▸ **Work to be completed**
Your answer should be the lines below from the one holding "(** C3, as amended." through the one holding "text without its", copied exactly and with nothing else.

▸ **Dataset records**
....

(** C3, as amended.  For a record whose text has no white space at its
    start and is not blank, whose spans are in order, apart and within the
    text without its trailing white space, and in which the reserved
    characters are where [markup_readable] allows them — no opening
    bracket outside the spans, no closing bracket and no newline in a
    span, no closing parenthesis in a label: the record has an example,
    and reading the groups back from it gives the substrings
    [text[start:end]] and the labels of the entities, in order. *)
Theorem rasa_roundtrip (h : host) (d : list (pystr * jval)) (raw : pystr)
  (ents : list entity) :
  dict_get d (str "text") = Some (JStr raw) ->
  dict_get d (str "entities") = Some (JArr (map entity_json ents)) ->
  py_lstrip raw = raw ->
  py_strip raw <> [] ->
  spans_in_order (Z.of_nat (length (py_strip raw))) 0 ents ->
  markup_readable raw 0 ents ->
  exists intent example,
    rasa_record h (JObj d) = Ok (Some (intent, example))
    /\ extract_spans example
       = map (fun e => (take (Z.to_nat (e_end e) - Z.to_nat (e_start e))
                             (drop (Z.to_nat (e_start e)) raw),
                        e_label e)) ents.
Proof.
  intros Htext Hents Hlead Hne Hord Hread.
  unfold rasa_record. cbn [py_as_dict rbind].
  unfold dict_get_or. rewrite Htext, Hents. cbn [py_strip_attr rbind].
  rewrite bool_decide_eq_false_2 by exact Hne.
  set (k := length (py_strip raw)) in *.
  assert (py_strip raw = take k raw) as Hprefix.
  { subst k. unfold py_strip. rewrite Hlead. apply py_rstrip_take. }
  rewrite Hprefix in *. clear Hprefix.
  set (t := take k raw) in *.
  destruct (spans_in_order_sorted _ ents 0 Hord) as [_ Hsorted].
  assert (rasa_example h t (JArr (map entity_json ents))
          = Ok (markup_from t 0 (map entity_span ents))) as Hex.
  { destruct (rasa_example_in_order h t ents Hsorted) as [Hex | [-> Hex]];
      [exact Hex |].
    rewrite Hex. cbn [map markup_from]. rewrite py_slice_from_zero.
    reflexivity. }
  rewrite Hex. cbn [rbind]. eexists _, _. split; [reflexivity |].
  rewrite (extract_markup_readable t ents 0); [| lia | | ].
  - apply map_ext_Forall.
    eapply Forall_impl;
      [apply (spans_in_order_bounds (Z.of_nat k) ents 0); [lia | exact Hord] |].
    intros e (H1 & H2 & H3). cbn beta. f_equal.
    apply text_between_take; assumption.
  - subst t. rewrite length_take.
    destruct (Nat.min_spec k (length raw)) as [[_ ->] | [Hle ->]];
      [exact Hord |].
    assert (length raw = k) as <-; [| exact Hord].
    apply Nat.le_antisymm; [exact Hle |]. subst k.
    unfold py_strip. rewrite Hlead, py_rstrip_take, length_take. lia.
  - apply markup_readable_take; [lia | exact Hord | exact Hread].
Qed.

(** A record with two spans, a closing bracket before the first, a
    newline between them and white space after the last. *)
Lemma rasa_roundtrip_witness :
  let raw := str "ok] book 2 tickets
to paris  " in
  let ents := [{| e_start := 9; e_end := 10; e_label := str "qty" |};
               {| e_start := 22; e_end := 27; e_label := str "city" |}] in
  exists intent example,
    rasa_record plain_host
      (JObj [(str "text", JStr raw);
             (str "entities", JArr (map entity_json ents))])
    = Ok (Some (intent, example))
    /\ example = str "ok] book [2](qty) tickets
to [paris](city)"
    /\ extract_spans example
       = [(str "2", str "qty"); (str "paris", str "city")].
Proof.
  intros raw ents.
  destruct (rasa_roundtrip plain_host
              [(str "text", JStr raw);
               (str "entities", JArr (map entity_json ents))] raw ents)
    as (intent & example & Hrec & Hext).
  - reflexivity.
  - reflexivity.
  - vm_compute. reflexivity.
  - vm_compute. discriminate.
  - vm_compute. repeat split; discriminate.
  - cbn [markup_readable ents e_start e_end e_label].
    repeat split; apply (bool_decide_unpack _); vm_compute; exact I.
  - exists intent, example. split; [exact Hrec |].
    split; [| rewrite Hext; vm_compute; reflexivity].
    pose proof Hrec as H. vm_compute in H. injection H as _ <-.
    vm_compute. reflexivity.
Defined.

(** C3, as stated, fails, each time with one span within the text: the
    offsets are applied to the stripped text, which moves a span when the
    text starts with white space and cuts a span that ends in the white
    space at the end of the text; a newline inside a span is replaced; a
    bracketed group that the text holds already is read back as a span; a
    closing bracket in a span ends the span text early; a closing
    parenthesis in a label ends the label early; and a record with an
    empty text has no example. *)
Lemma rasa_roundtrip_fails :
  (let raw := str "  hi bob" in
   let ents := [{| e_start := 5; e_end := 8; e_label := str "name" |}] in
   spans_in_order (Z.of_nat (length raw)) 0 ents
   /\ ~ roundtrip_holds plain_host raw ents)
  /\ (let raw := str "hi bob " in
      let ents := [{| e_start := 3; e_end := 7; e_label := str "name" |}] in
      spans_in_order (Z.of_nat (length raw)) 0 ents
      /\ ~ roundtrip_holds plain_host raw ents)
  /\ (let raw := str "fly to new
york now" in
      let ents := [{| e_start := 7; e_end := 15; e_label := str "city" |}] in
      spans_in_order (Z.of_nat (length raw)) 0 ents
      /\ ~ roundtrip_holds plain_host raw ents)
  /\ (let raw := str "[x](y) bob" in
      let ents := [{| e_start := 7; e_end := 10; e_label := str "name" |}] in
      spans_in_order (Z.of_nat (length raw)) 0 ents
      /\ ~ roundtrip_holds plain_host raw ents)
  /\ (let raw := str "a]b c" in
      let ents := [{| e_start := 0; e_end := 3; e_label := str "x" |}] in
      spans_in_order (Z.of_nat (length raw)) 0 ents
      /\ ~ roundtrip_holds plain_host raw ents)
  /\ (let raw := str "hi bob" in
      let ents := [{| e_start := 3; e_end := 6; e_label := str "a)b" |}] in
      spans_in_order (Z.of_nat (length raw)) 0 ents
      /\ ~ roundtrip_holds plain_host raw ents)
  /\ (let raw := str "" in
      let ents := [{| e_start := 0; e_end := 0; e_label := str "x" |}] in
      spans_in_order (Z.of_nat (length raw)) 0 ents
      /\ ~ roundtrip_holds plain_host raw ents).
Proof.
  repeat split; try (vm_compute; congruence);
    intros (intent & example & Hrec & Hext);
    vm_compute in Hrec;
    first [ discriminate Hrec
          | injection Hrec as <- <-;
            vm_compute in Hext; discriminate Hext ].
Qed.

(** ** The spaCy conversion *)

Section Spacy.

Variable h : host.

....

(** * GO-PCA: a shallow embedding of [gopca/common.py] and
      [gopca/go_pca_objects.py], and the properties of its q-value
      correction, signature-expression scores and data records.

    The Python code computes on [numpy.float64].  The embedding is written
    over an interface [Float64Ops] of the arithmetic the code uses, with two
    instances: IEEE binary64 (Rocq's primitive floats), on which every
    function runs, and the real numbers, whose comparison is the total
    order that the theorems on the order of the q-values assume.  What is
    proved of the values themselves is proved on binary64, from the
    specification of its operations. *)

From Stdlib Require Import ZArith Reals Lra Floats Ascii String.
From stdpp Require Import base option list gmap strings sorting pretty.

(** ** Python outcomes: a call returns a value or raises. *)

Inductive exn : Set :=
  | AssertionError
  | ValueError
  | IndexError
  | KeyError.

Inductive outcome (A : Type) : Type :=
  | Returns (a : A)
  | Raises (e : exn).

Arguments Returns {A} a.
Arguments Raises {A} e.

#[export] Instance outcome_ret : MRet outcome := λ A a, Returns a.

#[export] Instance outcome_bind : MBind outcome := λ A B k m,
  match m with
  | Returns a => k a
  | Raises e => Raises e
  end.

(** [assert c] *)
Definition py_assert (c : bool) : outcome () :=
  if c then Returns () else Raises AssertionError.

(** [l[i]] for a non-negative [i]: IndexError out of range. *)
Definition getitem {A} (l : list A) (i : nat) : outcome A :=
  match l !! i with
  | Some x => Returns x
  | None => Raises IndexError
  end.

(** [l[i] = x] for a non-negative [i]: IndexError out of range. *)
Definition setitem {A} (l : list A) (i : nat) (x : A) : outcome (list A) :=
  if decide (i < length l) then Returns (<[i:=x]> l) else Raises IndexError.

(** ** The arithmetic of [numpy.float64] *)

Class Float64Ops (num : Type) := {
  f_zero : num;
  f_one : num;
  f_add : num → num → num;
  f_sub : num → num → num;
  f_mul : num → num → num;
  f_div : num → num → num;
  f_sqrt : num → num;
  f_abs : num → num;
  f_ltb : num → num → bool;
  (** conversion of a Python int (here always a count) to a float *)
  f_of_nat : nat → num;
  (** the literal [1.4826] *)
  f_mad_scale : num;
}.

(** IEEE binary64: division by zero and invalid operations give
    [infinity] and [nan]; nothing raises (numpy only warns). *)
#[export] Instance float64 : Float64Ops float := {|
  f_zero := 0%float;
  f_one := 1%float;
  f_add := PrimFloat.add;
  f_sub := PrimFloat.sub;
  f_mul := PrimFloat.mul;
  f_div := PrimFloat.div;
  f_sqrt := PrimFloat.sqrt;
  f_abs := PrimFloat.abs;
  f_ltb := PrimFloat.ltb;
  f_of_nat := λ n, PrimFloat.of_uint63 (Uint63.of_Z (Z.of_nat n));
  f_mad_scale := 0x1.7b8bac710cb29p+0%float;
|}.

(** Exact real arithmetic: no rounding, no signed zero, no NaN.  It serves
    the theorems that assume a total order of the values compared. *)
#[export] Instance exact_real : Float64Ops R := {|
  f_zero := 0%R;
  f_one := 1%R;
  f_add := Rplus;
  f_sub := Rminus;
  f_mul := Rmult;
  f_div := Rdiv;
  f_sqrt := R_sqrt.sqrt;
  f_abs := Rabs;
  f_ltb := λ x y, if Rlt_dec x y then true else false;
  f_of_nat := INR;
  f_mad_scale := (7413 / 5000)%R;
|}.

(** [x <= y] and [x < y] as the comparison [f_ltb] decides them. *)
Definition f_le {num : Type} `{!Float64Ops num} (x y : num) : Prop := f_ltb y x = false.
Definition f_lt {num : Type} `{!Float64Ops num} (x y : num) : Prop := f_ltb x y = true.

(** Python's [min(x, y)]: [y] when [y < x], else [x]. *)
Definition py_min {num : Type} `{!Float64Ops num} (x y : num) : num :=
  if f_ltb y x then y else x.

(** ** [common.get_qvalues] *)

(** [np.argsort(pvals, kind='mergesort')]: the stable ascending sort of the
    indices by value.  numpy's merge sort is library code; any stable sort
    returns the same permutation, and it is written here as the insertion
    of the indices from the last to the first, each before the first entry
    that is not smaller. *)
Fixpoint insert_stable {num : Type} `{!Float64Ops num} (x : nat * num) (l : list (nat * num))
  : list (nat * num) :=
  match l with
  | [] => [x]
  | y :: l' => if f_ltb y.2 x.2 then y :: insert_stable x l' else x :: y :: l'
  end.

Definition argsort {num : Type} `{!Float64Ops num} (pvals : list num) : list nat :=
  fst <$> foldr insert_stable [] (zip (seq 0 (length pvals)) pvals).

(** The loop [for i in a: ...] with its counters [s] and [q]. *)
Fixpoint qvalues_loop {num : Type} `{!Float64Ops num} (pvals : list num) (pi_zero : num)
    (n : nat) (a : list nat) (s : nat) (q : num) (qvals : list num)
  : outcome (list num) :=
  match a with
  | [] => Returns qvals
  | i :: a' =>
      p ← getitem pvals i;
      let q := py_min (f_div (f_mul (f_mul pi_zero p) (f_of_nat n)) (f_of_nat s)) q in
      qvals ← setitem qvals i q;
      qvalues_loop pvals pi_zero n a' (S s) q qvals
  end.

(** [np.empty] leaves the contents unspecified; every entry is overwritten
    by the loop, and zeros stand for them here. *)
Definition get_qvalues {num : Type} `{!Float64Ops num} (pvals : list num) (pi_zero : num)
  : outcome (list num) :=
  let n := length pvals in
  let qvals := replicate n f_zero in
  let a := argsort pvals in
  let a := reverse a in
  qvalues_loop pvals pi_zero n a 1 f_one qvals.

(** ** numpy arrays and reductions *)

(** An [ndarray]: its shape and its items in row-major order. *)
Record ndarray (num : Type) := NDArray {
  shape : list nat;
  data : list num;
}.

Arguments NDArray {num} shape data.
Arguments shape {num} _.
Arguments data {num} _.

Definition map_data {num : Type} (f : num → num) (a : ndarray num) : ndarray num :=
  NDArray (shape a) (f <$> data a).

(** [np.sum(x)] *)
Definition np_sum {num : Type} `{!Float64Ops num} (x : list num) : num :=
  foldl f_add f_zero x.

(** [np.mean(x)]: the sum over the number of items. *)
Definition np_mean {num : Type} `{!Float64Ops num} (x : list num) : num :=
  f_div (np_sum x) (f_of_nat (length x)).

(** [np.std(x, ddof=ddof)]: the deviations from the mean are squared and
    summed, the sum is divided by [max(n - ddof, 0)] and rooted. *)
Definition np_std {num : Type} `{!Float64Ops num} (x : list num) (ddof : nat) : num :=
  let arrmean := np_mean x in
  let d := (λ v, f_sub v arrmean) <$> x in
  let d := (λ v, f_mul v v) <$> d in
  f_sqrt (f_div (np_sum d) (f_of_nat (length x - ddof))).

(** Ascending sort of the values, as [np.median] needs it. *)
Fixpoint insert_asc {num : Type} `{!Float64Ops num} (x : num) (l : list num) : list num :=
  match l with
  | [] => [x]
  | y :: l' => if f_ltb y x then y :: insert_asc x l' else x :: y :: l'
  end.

....

▸ **Answer to this exercise**
(** C3, as amended.  For a record whose text has no white space at its
    start and is not blank, whose spans are in order, apart and within the
    text without its trailing white space, and in which the reserved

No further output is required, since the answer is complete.